Atualmente a auditoria deve ser vista com um setor de consultoria, educacional e técnico, auxiliando os gestores e colaborando com as administrações de dados e informações confidenciais, agindo de forma imparcial e justa, facilitando a tomada de decisão e melhorando os resultados das instituições (3).
A gestão na área da Saúde e a prestação de serviços com qualidade sempre serão pontos importantes para se pautarem trabalhos a qualquer época, já que se supõem mudanças técnicas e, para isso, mudanças organizacionais que também sugerem atualizações dos conhecimentos e das técnicas dos envolvidos no processo de trabalho (4).

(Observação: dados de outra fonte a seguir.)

(* ===== verification/ApiPayloads.v ===== *)
(** * ApiPayloads: stored documents that the API reads back
      (ocfleet-cli/src/storage_payloads.rs: AlertDetailPayloadV1,
      AuditDetailPayloadV1, the public form of an observation) *)

From stdpp Require Import pretty.
From S2P Require Import Prelude Text External Wire InputValidation StoreTypes StoredText.
From S2P Require Import StoragePayloads ObservationPayloads AlertWebhook.

(** [Map::insert] into a map that is kept in the order of its keys. *)
Fixpoint map_insert (k : string) (v : Value) (m : list (string * Value)) : list (string * Value) :=
  match m with
  | [] => [(k, v)]
  | (k', v') :: m' =>
      if String.eqb k k' then (k, v) :: m'
      else if str_ltb k k' then (k, v) :: m
      else (k', v') :: map_insert k v m'
  end.

(** [serde_json::to_value] of a struct: its fields in the order of their names. *)
Definition struct_value (fields : list (string * Value)) : Value :=
  VObject (foldr (fun e m => map_insert e.1 e.2 m) [] fields).

(** ** AlertDetailPayloadV1 *)

Definition ALERT_DETAIL_SCHEMA_V1 : string := "ocfleet.alert.detail.v1".

Record AlertSummaryFieldsV1 := {
  asf_freshness_seconds : option Z;
  asf_consecutive_failures : option Z;
  asf_days_remaining : option Z;
  asf_endpoint_id : option string;
  asf_status : option string;
  asf_last_error_code : option string;
  asf_endpoint_status : option string;
  asf_result_class : option string;
}.

Record AlertDetailPayloadV1 := {
  adl_schema : string;
  adl_methods : list string;
  adl_summary : AlertSummaryFieldsV1;
  adl_silenced_until : option string;
  adl_silence_reason : option string;
  adl_resolve_reason : option string;
}.

Definition asf_value (s : AlertSummaryFieldsV1) : list (string * Value) :=
  [("consecutive_failures", json_of_opt_u64 (asf_consecutive_failures s));
   ("days_remaining", json_opt json_i64 (asf_days_remaining s));
   ("endpoint_id", json_of_opt_str (asf_endpoint_id s));
   ("endpoint_status", json_of_opt_str (asf_endpoint_status s));
   ("freshness_seconds", json_of_opt_u64 (asf_freshness_seconds s));
   ("last_error_code", json_of_opt_str (asf_last_error_code s));
   ("result_class", json_of_opt_str (asf_result_class s));
   ("status", json_of_opt_str (asf_status s))].

Definition adl_to_value (p : AlertDetailPayloadV1) : Value :=
  VObject [("methods", json_strs (adl_methods p));
           ("resolve_reason", json_of_opt_str (adl_resolve_reason p));
           ("schema", VString (adl_schema p));
           ("silence_reason", json_of_opt_str (adl_silence_reason p));
           ("silenced_until", json_of_opt_str (adl_silenced_until p));
           ("summary", VObject (asf_value (adl_summary p)))].

Definition adl_public_detail (p : AlertDetailPayloadV1) : Value :=
  VObject (retain_non_null
    [("methods", json_strs (adl_methods p));
     ("resolve_reason", json_of_opt_str (adl_resolve_reason p));
     ("silence_reason", json_of_opt_str (adl_silence_reason p));
     ("silenced_until", json_of_opt_str (adl_silenced_until p));
     ("summary", VObject (retain_non_null (asf_value (adl_summary p))))]).

Definition asf_decode (v : Value) : option AlertSummaryFieldsV1 :=
  match default_fields ["freshness_seconds"; "consecutive_failures"; "days_remaining"; "endpoint_id";
          "status"; "last_error_code"; "endpoint_status"; "result_class"] v with
  | Some [a; b; c; d; e; f; g; h] =>
      match de_opt as_u64 a, de_opt as_u64 b, de_opt value_as_i64 c, de_opt as_str d,
            de_opt as_str e, de_opt as_str f, de_opt as_str g, de_opt as_str h with
      | Some a, Some b, Some c, Some d, Some e, Some f, Some g, Some h =>
          Some {| asf_freshness_seconds := a; asf_consecutive_failures := b;
                  asf_days_remaining := c; asf_endpoint_id := d; asf_status := e;
                  asf_last_error_code := f; asf_endpoint_status := g; asf_result_class := h |}
      | _, _, _, _, _, _, _, _ => None
      end
  | _ => None
  end.

Definition adl_decode (v : Value) : option AlertDetailPayloadV1 :=
  match opt_struct_fields [("schema", false); ("methods", false); ("summary", false);
          ("silenced_until", true); ("silence_reason", true); ("resolve_reason", true)] v with
  | Some [a; b; c; d; e; f] =>
      match as_str a, de_vec as_str b, asf_decode c, de_opt as_str d, de_opt as_str e,
            de_opt as_str f with
      | Some a, Some b, Some c, Some d, Some e, Some f =>
          Some {| adl_schema := a; adl_methods := b; adl_summary := c; adl_silenced_until := d;
                  adl_silence_reason := e; adl_resolve_reason := f |}
      | _, _, _, _, _, _ => None
      end
  | _ => None
  end.

(** [o.is_some_and(p)]. *)
Definition is_some_and {A} (p : A -> bool) (o : option A) : bool :=
  match o with Some a => p a | None => false end.

Definition alert_summary_statuses : list string :=
  ["healthy"; "degraded"; "unreachable"; "stale"; "disabled"; "unknown"; "ok"; "warning";
   "critical"; "expired"; "expiring_soon"; "unreadable"; "valid"; "invalid"; "unavailable"].

Definition asf_validate (s : AlertSummaryFieldsV1) : result string unit :=
  reject? is_some_and (fun value => u32_max <? value) (asf_freshness_seconds s)
          || is_some_and (fun value => u32_max <? value) (asf_consecutive_failures s)
    as "alert summary count is out of range" in
  reject? is_some_and (fun value => negb (in_range (-365000) 365000 value)) (asf_days_remaining s)
    as "alert summary days remaining is out of range" in
  let? _ := opt_check (fun id => validate_fixed_id id 128 "alert summary endpoint ID")
                      (asf_endpoint_id s) in
  reject? is_some_and (fun status => negb (str_in_list status alert_summary_statuses)) (asf_status s)
    as "alert summary status is unsupported" in
  let? _ := opt_check (fun code => validate_fixed_id code 128 "alert summary error code")
                      (asf_last_error_code s) in
  reject? is_some_and (fun status => negb (str_in_list status
            ["active"; "rotated"; "revoked"; "quarantined"])) (asf_endpoint_status s)
    as "alert summary endpoint status is unsupported" in
  reject? is_some_and (fun class => negb (str_in_list class observation_result_classes))
            (asf_result_class s)
    as "alert summary result class is unsupported" in
  Ok tt.

(** The loop over the methods; [seen] is the set of earlier ones. *)
Fixpoint alert_methods_loop (seen : list string) (methods : list string) : result string unit :=
  match methods with
  | [] => Ok tt
  | method :: rest =>
      check? is_allowed_alert_method method else "alert detail contains an unsupported method" in
      reject? str_in_list method seen as "alert detail methods must be unique" in
      alert_methods_loop (method :: seen) rest
  end.

Section payloads.
Context `{JsonOps, TimeOps}.

Definition adl_validate (p : AlertDetailPayloadV1) : result string unit :=
  check? String.eqb (adl_schema p) ALERT_DETAIL_SCHEMA_V1
    else "alert detail payload schema is unsupported" in
  reject? 8 <? Z.of_nat (length (adl_methods p)) as "alert detail has too many methods" in
  let? _ := alert_methods_loop [] (adl_methods p) in
  let? _ := asf_validate (adl_summary p) in
  reject? is_some_and (fun until => (64 <? str_len until)
                                    || negb (bool_decide (is_Some (rfc3339_parse until))))
            (adl_silenced_until p)
    as "alert silence deadline must be bounded RFC3339" in
  let? _ := opt_check validate_reason (adl_silence_reason p) in
  let? _ := opt_check validate_reason (adl_resolve_reason p) in
  map_err invalid_input_text (validate_low_sensitive_json (adl_to_value p) "alert detail payload").

Definition adl_new (methods : list string) (summary : AlertSummaryFieldsV1)
    (silenced_until silence_reason resolve_reason : option string)
    : result string AlertDetailPayloadV1 :=
  let payload := {| adl_schema := ALERT_DETAIL_SCHEMA_V1; adl_methods := methods;
                    adl_summary := summary; adl_silenced_until := silenced_until;
                    adl_silence_reason := silence_reason; adl_resolve_reason := resolve_reason |} in
  let? _ := adl_validate payload in
  Ok payload.

Definition adl_from_value (v : Value) : result string AlertDetailPayloadV1 :=
  let? payload := ok_or (adl_decode v) "alert detail payload is not closed v1 data" in
  let? _ := adl_validate payload in
  Ok payload.

(** ** AuditDetailPayloadV1 *)

(** [AuditDetailRecordV1]: the schema and the columns it repeats. *)
Definition adr_decode (v : Value) : option (string * AuditEvent) :=
  match opt_struct_fields [("schema", false); ("ts", false); ("actor", false); ("event", false);
          ("node_id", true); ("endpoint_id", true); ("method", true); ("request_id", true);
          ("params_hash", true); ("ok", true); ("error_code", true); ("duration_ms", true)] v with
  | Some [a; b; c; d; e; f; g; h; i; j; k; l] =>
      match as_str a, as_str b, as_str c, as_str d, de_opt as_str e, de_opt as_str f,
            de_opt as_str g, de_opt as_str h, de_opt as_str i, de_opt as_bool j, de_opt as_str k,
            de_opt as_u64 l with
      | Some a, Some b, Some c, Some d, Some e, Some f, Some g, Some h, Some i, Some j, Some k,
        Some l =>
          Some (a, {| ae_ts := b; ae_actor := c; ae_event := d; ae_node_id := e;
                      ae_endpoint_id := f; ae_method := g; ae_request_id := h; ae_params_hash := i;
                      ae_ok := j; ae_error_code := k; ae_duration_ms := l;
                      ae_detail_json := Null |})
      | _, _, _, _, _, _, _, _, _, _, _, _ => None
      end
  | _ => None
  end.

(** The other members are flattened into the fields. *)
Definition adp_from_value (v : Value) : result string AuditDetailPayloadV1 :=
  let failure := "audit detail payload is not closed v1 data" in
  let? members := ok_or (as_object v) failure in
  let? (schema, record) := ok_or (map_get "_audit" members ≫= adr_decode) failure in
  let payload := {| adp_record := record;
                    adp_fields := List.filter (fun e => negb (String.eqb e.1 "_audit")) members |} in
  check? String.eqb schema AUDIT_DETAIL_SCHEMA_V1
    else "audit detail payload schema is unsupported" in
  let? _ := adp_validate payload in
  Ok payload.

Definition adp_public_detail (p : AuditDetailPayloadV1) : Value := VObject (adp_fields p).

Definition adp_validate_relationship (p : AuditDetailPayloadV1) (e : AuditEvent)
    : result string unit :=
  let r := adp_record p in
  reject? negb (String.eqb (ae_ts r) (ae_ts e)) || negb (String.eqb (ae_actor r) (ae_actor e))
          || negb (String.eqb (ae_event r) (ae_event e))
          || bool_decide (ae_node_id r <> ae_node_id e)
          || bool_decide (ae_endpoint_id r <> ae_endpoint_id e)
          || bool_decide (ae_method r <> ae_method e)
          || bool_decide (ae_request_id r <> ae_request_id e)
          || bool_decide (ae_params_hash r <> ae_params_hash e)
          || bool_decide (ae_ok r <> ae_ok e)
          || bool_decide (ae_error_code r <> ae_error_code e)
          || bool_decide (ae_duration_ms r <> ae_duration_ms e)
    as "audit detail payload does not match its relational record" in
  Ok tt.

End payloads.

(** ** ObservationSummaryPayloadV1 *)

Definition osp_public_summary (p : ObservationSummaryPayloadV1) : Value :=
  VObject (map_insert "result_class" (VString (osp_result_class p)) (retain_non_null (osp_fields p))).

A sociedade, no decorrer do tempo, tem recebido informações valiosas a respeito de qualidade de serviços, algo que décadas atrás não havia, e torna-se fundamental que as empresas saibam de seu compromisso para com o mercado consumidor (neste caso, os usuários/pacientes) e também para com seus clientes internos.
Auditoria
A gestão utiliza-se de novos modelos que possam lhe trazer uma melhor compreensão junto ao relacionamento entre hospitais públicos e privados, proporcionando melhorias nas práticas assistenciais e operacionais, tendo como base a Constituição Federal de 1988 que referencia garantia da saúde como um direito de cidadania. A avaliação sistemática não requer apenas informar a eficiência, eficácia ou efetividade das ações realizadas, apontando falhas e críticas, mas também apontar sugestões e soluções, assumindo, portanto, uma função educativa, utilizando-se de evidências que comprovem a necessidade de intervenção, seja na esfera administrativa ou na assistencial (5).

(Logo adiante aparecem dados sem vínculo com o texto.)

(** A column of type [u64]: a negative number is an error. *)
Definition i64_to_u64 (column : Z) (value : Z) : result StoreError Z :=
  if 0 <=? value then Ok value else Err (conversion_failure column).

(** ** Health *)

Definition snapshot_of (db : ApiDb) (n : NodeRecord) : option HealthSnapshotRecord :=
  List.find (fun s => String.eqb (hs_node_id s) (node_id n)) (api_snapshots db).

(** [CASE WHEN n.enabled = 0 THEN 'disabled' ELSE COALESCE(h.status, 'unknown') END]. *)
Definition effective_status (db : ApiDb) (n : NodeRecord) : string :=
  if node_enabled n then default "unknown" (hs_status <$> snapshot_of db n) else "disabled".

Section store.
Context `{TimeOps, JsonOps}.

Definition check_health_payloads (degraded summary : Value) (status : string)
    (degraded_column summary_column : Z) : result StoreError unit :=
  let? _ := map_err (fun _ => conversion_failure degraded_column) (hdm_from_value degraded) in
  let? typed := map_err (fun _ => conversion_failure summary_column) (hsp_from_value summary) in
  map_err (fun _ => conversion_failure summary_column)
          (validate_health_payload_relationship status typed).

(** A negative freshness is read as none. *)
Definition node_health_from_row (n : NodeRecord) (s : option HealthSnapshotRecord)
    : result StoreError NodeHealthRecord :=
  let? snapshot := match s with
    | None => Ok None
    | Some s =>
        let? _ := check_health_payloads (hs_degraded_methods_json s) (hs_summary_json s)
                                        (hs_status s) 14 15 in
        Ok (Some {| hs_node_id := hs_node_id s; hs_endpoint_id := hs_endpoint_id s;
                    hs_computed_at := hs_computed_at s; hs_status := hs_status s;
                    hs_freshness_seconds :=
                      opt_filter (fun value => 0 <=? value) (hs_freshness_seconds s);
                    hs_last_success_at := hs_last_success_at s;
                    hs_last_failure_at := hs_last_failure_at s;
                    hs_last_error_code := hs_last_error_code s;
                    hs_degraded_methods_json := hs_degraded_methods_json s;
                    hs_summary_json := hs_summary_json s |})
    end in
  Ok {| nh_node := n; nh_snapshot := snapshot; nh_metadata := None; nh_maintenance := None |}.

Definition advisory_metadata (db : ApiDb) (id : string) : result StoreError (option Value) :=
  match List.find (fun m => String.eqb (nm_node_id m) id) (api_metadata db) with
  | None => Ok None
  | Some m =>
      let? _ := map_err (fun _ => conversion_failure 4) (validate_node_metadata_record m) in
      Ok (Some (VObject [("environment", VString (nm_environment m));
                         ("expected_agent_version", json_opt_str (nm_expected_agent_version m));
                         ("labels", nm_labels_json m);
                         ("owner_team", VString (nm_owner_team m));
                         ("service_tier", VString (nm_service_tier m));
                         ("site", VString (nm_site m));
                         ("updated_at", VString (nm_updated_at m))]))
  end.

Definition advisory_maintenance (db : ApiDb) (id : string) : result StoreError (option Value) :=
  match List.find (fun w => String.eqb (mw_node_id w) id) (api_maintenance db) with
  | None => Ok None
  | Some w =>
      let? _ := map_err (fun _ => conversion_failure 0) (validate_node_maintenance_record w) in
      Ok (Some (VObject [("from", VString (mw_starts_at w)); ("reason", VString (mw_reason w));
                         ("to", VString (mw_ends_at w)); ("updated_at", VString (mw_updated_at w))]))
  end.

Definition attach_node_advisory (db : ApiDb) (r : NodeHealthRecord)
    : result StoreError NodeHealthRecord :=
  let id := node_id (nh_node r) in
  let? metadata := advisory_metadata db id in
  let? maintenance := advisory_maintenance db id in
  Ok {| nh_node := nh_node r; nh_snapshot := nh_snapshot r; nh_metadata := metadata;
        nh_maintenance := maintenance |}.

(** The rows are read first, then the advisory data of each is attached. *)
Definition read_node_rows (db : ApiDb) (rows : list NodeRecord)
    : result StoreError (list NodeHealthRecord) :=
  let? records := try_map (fun n => node_health_from_row n (snapshot_of db n)) rows in
  try_map (attach_node_advisory db) records.

Definition node_key (n : NodeRecord) : list (option string) := [Some (node_id n)].

Definition list_node_health (db : ApiDb) (limit : Z) : result StoreError (list NodeHealthRecord) :=
  let? rows := limited limit (sort_by node_key (api_nodes db)) in
  read_node_rows db rows.

Definition get_node_health (db : ApiDb) (id : string) : result StoreError (option NodeHealthRecord) :=
  match List.find (fun n => String.eqb (node_id n) id) (api_nodes db) with
  | None => Ok None
  | Some n =>
      let? record := node_health_from_row n (snapshot_of db n) in
      let? record := attach_node_advisory db record in
      Ok (Some record)
  end.

(** [EXISTS (SELECT 1 FROM json_each(m.labels_json) ...)]. *)
Definition label_matches (m : NodeMetadataRecord) (key value : string) : bool :=
  match as_object (nm_labels_json m) with
  | Some members =>
      existsb (fun e => String.eqb e.1 key
                        && match e.2 with VString v => String.eqb v value | _ => false end) members
  | None => false
  end.

(** The conditions of the page query apart from the position. *)
Definition node_selected (db : ApiDb) (f : NodeListFilters) (n : NodeRecord) : bool :=
  let m := List.find (fun m => String.eqb (nm_node_id m) (node_id n)) (api_metadata db) in
  sql_eq_opt (nf_region f) (node_region n)
  && sql_eq_opt (nf_role f) (node_role n)
  && sql_eq_null (nf_environment f) (nm_environment <$> m)
  && match nf_label_key f with
     | None => true
     | Some key =>
         match m, nf_label_value f with
         | Some m, Some value => label_matches m key value
         | _, _ => false
         end
     end
  && sql_eq_opt (nf_status f) (effective_status db n).

Definition node_after (after : option string) (n : NodeRecord) : bool :=
  match after with None => true | Some id => str_ltb id (node_id n) end.

Definition list_node_health_page (db : ApiDb) (limit : Z) (f : NodeListFilters)
    : result StoreError (list NodeHealthRecord) :=
  let? rows := limited limit
    (sort_by node_key
       (List.filter (fun n => node_after (nf_after_node_id f) n && node_selected db f n)
                    (api_nodes db))) in
  read_node_rows db rows.

(** The groups in the order of the status; each one is stored at its index. *)
Definition status_index (status : string) : nat :=
  if String.eqb status "healthy" then 0 else if String.eqb status "degraded" then 1
  else if String.eqb status "unreachable" then 2 else if String.eqb status "stale" then 3
  else if String.eqb status "disabled" then 4 else 5.

Definition fleet_health_summary (db : ApiDb) : list Z :=
  let statuses := map (effective_status db) (api_nodes db) in
  foldl (fun counts status =>
           <[status_index status := Z.of_nat (length (List.filter (String.eqb status) statuses))]> counts)
        (replicate 6 0) (btree_iter (list_to_set statuses)).

(** ** History and rollups *)

Definition health_history_from_row_api (r : HealthHistoryRecord) : result StoreError HealthHistoryRecord :=
  let s := hh_snapshot r in
  let? _ := check_health_payloads (hs_degraded_methods_json s) (hs_summary_json s) (hs_status s) 9 10 in
  let? _ := match hs_freshness_seconds s with
            | Some v => let? _ := i64_to_u64 5 v in Ok tt
            | None => Ok tt
            end in
  Ok r.

Definition history_key (r : HealthHistoryRecord) : list (option string) :=
  [Some (hs_computed_at (hh_snapshot r)); Some (hs_node_id (hh_snapshot r));
   Some (hh_evaluation_id r)].

Definition history_selected (f : HistoryPageFilters) (r : HealthHistoryRecord) : bool :=
  sql_window (hf_from f) (hf_to f) (hs_computed_at (hh_snapshot r))
  && sql_eq_opt (hf_node_id f) (hs_node_id (hh_snapshot r))
  && sql_eq_opt (hf_status f) (hs_status (hh_snapshot r)).

Definition history_after (after : option (string * string * string)) (r : HealthHistoryRecord)
    : bool :=
  match after with
  | None => true
  | Some (ts, node, eval) => key_ltb (history_key r) [Some ts; Some node; Some eval]
  end.

Definition list_health_history_page (db : ApiDb) (limit : Z) (f : HistoryPageFilters)
    : result StoreError (list HealthHistoryRecord) :=
  let? rows := limited limit
    (sort_desc history_key
       (List.filter (fun r => history_after (hf_after f) r && history_selected f r)
                    (api_history db))) in
  try_map health_history_from_row_api rows.

Definition rollup_counters (r : HealthRollupRecord) : list Z :=
  [ru_bucket_seconds r; ru_health_samples r; ru_covered_slots r; ru_expected_slots r;
   ru_healthy_count r; ru_degraded_count r; ru_unreachable_count r; ru_stale_count r;
   ru_disabled_count r; ru_unknown_count r; ru_observation_count r;
   ru_observation_error_count r; ru_duration_sample_count r]
  ++ option_list (ru_duration_p50_ms r) ++ option_list (ru_duration_p95_ms r)
  ++ [ru_cert_warning_count r; ru_cert_critical_count r; ru_fingerprint_sample_count r;
      ru_fingerprint_change_count r].

Definition health_rollup_from_row (r : HealthRollupRecord) : result StoreError HealthRollupRecord :=
  check? forallb (fun value => 0 <=? value) (rollup_counters r) else conversion_failure 1 in
  Ok r.

Definition rollup_selected (bucket_seconds : Z) (from to : string) (r : HealthRollupRecord) : bool :=
  (ru_bucket_seconds r =? bucket_seconds) && sql_window from to (ru_bucket_start r).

Para tanto, os serviços de saúde podem contar com o auxílio da educação continuada, pois esta permite ao profissional o acompanhamento das mudanças que ocorrem na profissão, visando mantê-lo atualizado dessas mudanças e aplicá-las no seu trabalho (6).
Dentro das perspectivas em auditoria no mundo profissional que evolui constantemente, é necessário o auditor acompanhar atualidades com aprimoramentos e ressaltando que sua função retrata uma dimensão burocrática acerca dos métodos de auditoria, podendo ser realizada como uma avaliação sistemática da assistência prestada e verificada através das anotações dos profissionais de saúde registradas em prontuários e/ou das próprias condições destes de cunho contábil e financeiro, contemplando as atuais exigências das instituições de saúde (5) e justificado por evidências (7).
Essa questão poderá possibilitar aos profissionais da saúde, e especialmente aos que atuam diretamente nessas áreas, uma opção e ideias para o alcance de resultados positivos, tanto para a equipe como para a instituição em que atuam. Instituições de saúde (operadoras, cooperativas, seguradoras, autogestão) precisam se manter competitivas para sobreviver ao mercado de trabalho, devido à grande oferta de prestação de serviços, implementando sistemas de qualidade com o objetivo de melhoria contínua e tendo nos auditores o papel de identificar processos, cobranças, serviços prestados e fluxo que não está condizendo com o programa de qualidade da instituição (6, 8).
A auditoria pode ser realizada em vários momentos, seja por análise retrospectiva, operacional ou concorrente (durante internação), interna ou externa, contínua ou periódica, total ou parcial.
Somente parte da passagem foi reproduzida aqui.